"closed" is the word to look for; copy each line of the listing where it occurs.
◆ ◆ ◆
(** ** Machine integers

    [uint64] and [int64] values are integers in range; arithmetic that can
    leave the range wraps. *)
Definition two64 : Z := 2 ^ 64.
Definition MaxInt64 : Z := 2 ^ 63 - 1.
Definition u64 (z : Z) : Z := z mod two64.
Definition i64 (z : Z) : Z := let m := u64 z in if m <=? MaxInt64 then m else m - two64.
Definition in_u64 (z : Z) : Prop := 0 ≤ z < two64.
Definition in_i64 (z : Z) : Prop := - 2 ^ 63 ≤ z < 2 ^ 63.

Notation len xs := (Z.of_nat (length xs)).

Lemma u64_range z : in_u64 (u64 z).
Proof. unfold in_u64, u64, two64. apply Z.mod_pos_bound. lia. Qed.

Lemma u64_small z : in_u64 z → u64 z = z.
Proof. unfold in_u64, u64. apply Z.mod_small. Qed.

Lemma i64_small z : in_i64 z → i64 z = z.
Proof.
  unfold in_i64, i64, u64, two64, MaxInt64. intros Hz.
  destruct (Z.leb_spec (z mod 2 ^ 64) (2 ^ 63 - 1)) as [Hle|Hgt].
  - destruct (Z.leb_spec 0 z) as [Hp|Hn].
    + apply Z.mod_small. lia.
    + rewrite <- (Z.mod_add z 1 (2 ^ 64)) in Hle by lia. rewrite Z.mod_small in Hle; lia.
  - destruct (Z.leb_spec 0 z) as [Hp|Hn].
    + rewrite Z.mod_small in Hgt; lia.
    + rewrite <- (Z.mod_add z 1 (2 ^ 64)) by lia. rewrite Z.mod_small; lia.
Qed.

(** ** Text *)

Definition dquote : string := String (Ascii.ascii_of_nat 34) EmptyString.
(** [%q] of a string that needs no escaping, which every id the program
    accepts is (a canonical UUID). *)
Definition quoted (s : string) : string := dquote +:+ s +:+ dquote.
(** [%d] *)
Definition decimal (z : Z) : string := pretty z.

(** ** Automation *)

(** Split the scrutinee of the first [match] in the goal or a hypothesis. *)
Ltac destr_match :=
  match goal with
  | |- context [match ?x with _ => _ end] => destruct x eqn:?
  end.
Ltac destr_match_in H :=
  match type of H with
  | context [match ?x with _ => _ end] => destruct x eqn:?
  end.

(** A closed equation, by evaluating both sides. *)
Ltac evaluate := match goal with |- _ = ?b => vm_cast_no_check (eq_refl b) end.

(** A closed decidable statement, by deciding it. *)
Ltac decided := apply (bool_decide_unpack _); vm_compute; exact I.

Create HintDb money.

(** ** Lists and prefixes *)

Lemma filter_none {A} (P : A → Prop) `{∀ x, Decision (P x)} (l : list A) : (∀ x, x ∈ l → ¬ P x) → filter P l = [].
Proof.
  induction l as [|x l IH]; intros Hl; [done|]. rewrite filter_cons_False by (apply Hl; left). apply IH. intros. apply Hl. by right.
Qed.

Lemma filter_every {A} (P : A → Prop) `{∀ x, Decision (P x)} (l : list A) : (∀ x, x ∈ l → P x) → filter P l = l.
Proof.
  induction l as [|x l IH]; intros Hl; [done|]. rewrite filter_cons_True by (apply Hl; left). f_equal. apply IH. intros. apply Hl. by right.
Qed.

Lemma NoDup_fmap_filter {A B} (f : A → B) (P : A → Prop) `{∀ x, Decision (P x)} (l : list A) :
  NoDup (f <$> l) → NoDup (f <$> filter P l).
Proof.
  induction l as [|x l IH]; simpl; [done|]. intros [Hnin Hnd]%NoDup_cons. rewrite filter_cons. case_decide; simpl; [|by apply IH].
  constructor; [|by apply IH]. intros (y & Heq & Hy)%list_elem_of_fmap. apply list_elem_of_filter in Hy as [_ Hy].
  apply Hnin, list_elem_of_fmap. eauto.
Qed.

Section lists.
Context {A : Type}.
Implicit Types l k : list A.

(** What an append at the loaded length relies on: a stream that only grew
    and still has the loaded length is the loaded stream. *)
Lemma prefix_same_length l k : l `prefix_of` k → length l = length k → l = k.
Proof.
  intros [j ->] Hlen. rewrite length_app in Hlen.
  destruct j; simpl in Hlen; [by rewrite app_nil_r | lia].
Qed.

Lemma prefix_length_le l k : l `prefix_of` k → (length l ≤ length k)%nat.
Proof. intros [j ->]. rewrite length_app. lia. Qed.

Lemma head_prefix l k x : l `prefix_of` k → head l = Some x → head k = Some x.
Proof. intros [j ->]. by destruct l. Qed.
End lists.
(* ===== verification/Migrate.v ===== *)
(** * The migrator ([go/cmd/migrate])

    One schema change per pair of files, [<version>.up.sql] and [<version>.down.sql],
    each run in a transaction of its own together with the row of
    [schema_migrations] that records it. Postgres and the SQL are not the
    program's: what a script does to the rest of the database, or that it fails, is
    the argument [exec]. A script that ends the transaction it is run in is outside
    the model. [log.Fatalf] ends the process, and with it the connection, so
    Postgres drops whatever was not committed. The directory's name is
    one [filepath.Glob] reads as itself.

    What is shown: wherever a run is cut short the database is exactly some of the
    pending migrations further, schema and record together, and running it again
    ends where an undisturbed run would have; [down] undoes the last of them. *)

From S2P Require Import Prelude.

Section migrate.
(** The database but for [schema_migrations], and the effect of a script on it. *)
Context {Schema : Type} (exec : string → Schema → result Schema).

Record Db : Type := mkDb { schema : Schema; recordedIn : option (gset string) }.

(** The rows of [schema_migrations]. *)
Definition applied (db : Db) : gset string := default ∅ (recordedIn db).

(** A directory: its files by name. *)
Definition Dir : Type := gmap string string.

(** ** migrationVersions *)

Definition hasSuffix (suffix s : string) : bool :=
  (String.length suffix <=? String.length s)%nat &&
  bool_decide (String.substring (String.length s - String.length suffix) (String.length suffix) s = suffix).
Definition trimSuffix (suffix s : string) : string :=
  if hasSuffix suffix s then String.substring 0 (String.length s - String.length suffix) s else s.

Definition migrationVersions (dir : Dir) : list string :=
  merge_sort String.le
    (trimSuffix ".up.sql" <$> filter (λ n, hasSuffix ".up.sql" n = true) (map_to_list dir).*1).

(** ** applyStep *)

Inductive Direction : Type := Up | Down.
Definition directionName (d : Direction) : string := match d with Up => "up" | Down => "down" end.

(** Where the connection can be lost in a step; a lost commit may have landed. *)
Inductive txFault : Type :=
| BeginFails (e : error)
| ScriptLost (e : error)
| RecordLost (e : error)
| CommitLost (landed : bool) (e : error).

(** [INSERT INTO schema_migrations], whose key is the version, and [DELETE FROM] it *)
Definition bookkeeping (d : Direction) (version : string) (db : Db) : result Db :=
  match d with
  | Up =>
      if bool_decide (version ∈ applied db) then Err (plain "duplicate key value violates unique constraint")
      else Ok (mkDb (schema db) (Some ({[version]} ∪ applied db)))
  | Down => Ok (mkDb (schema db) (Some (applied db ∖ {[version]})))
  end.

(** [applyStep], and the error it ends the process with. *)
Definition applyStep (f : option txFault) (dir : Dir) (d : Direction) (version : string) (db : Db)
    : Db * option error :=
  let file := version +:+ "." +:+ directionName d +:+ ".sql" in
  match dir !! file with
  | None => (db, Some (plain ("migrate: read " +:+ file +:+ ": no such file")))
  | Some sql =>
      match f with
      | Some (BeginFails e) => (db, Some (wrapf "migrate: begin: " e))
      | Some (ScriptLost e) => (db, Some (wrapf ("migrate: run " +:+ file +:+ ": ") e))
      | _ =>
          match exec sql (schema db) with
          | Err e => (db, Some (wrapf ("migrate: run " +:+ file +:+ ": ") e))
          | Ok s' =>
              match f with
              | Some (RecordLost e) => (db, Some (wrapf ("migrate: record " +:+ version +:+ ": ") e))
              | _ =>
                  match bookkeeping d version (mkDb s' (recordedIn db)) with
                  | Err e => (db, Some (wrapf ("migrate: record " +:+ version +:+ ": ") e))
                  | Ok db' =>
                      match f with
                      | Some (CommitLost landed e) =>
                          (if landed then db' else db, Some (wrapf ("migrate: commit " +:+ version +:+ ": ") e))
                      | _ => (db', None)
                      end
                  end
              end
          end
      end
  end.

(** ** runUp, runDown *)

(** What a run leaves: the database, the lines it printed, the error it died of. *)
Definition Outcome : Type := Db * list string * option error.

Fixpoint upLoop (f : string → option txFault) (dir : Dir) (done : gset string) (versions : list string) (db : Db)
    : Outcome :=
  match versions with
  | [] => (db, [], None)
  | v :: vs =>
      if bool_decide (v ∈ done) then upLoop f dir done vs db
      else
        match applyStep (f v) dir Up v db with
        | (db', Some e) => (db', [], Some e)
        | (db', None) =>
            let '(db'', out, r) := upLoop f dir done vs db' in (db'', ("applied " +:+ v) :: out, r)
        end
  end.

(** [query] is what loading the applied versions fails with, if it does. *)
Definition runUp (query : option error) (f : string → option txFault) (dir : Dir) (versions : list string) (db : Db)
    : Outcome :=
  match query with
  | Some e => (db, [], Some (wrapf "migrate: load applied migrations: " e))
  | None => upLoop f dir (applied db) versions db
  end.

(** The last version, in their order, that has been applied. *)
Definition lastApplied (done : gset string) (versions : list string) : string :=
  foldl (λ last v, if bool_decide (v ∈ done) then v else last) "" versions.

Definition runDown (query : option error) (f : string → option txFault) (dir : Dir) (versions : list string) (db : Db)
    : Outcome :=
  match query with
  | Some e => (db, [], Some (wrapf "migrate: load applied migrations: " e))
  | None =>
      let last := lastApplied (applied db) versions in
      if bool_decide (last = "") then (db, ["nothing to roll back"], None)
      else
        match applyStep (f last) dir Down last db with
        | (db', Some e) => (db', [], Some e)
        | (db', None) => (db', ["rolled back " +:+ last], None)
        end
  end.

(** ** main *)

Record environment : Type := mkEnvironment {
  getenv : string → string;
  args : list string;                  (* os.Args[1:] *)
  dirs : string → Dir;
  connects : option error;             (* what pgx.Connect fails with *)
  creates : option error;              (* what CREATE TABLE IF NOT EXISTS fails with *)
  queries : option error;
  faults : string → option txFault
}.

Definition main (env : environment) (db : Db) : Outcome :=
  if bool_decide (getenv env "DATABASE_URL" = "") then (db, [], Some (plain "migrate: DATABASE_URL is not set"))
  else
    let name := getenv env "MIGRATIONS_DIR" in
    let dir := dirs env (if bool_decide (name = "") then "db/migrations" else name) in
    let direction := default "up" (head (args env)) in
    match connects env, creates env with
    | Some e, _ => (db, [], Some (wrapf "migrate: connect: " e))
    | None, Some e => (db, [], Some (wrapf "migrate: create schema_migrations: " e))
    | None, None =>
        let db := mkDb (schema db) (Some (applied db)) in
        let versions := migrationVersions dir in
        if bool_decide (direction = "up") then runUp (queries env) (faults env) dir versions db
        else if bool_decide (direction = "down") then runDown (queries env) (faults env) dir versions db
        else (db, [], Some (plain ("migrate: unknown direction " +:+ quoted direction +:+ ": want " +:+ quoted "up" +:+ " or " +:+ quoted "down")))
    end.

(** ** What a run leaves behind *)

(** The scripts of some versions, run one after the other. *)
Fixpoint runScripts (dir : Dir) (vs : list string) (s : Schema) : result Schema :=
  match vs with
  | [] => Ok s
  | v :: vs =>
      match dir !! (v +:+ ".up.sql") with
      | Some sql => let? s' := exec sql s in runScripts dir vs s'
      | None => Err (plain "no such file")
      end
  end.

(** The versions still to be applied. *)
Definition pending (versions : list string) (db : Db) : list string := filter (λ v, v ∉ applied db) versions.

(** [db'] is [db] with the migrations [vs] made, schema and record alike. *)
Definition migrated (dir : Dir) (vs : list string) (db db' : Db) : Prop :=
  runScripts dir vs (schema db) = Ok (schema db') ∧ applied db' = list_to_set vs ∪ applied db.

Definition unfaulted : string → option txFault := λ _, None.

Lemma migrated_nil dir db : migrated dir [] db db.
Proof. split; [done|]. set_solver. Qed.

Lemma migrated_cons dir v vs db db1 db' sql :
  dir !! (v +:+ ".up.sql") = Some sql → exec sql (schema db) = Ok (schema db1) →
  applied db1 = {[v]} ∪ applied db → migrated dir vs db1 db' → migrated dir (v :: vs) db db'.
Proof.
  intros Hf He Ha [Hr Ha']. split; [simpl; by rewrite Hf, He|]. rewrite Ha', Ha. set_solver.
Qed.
◆ ◆ ◆
■ Answer to this exercise
(** A closed equation, by evaluating both sides. *)
(** A closed decidable statement, by deciding it. *)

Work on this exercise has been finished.